● Work order
The answer must be every entry, retyped without a single difference.

** Opening Provided data block **

(* ===== verification/Sequencer.v ===== *)
(** * The Animation Sequencer of the Sankey diagram

    The auto-play of [AlluvialDiagram.tsx]: the [animate] callback (lines
    288-444), the animation effect that starts and tears it down (lines
    449-526), [pauseAnimation] / [resumeAnimation] (lines 1196-1229), the
    hover handlers that call them (lines 1232-1313) and the question
    selector's [onChange] (lines 1334-1338).

    The state is the mutable [animationRef.current] ([AnimRef]), the React
    state the sequencer reads and writes ([View]), the global settings it
    reads, and the runtime around them: the browser's pending [setTimeout]
    callbacks, the clock, the animation effect's last dependency array and
    whether its last run registered a cleanup, the pointer, and the
    [onQuestionChange] notifications sent.

    Scheduling: every event (a timer firing, a pointer event, a selector
    change, a settings toggle) runs its handler, then React commits: the
    [currentSourceRef]/[currentTargetRef] effects copy the state into the
    refs, and the animation effect re-runs when one of its dependencies
    [autoPlay, isAutoPlayEnabled, isAnimating, data.length, currentSource]
    changed, first running the cleanup its previous run returned (an early
    [return;] returns none).  This is React 18's behaviour for discrete
    events, which flush before the next event is handled.  The handlers read
    only refs, never the state they set, so applying their [setState] calls
    at once is equivalent to React's batching. *)

From S2P Require Import Prelude Survey Categories Layout.

Open Scope Z_scope.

** Closing Provided data block **

● Task solution
(* ===== verification/Sequencer.v ===== *)
(** * The Animation Sequencer of the Sankey diagram

    The auto-play of [AlluvialDiagram.tsx]: the [animate] callback (lines
    288-444), the animation effect that starts and tears it down (lines
    449-526), [pauseAnimation] / [resumeAnimation] (lines 1196-1229), the
    hover handlers that call them (lines 1232-1313) and the question
    selector's [onChange] (lines 1334-1338).

    The state is the mutable [animationRef.current] ([AnimRef]), the React
    state the sequencer reads and writes ([View]), the global settings it
    reads, and the runtime around them: the browser's pending [setTimeout]
    callbacks, the clock, the animation effect's last dependency array and
    whether its last run registered a cleanup, the pointer, and the
    [onQuestionChange] notifications sent.

    Scheduling: every event (a timer firing, a pointer event, a selector
    change, a settings toggle) runs its handler, then React commits: the
    [currentSourceRef]/[currentTargetRef] effects copy the state into the
    refs, and the animation effect re-runs when one of its dependencies
    [autoPlay, isAutoPlayEnabled, isAnimating, data.length, currentSource]
    changed, first running the cleanup its previous run returned (an early
    [return;] returns none).  This is React 18's behaviour for discrete
    events, which flush before the next event is handled.  The handlers read
    only refs, never the state they set, so applying their [setState] calls
    at once is equivalent to React's batching. *)

From S2P Require Import Prelude Survey Categories Layout.

Open Scope Z_scope.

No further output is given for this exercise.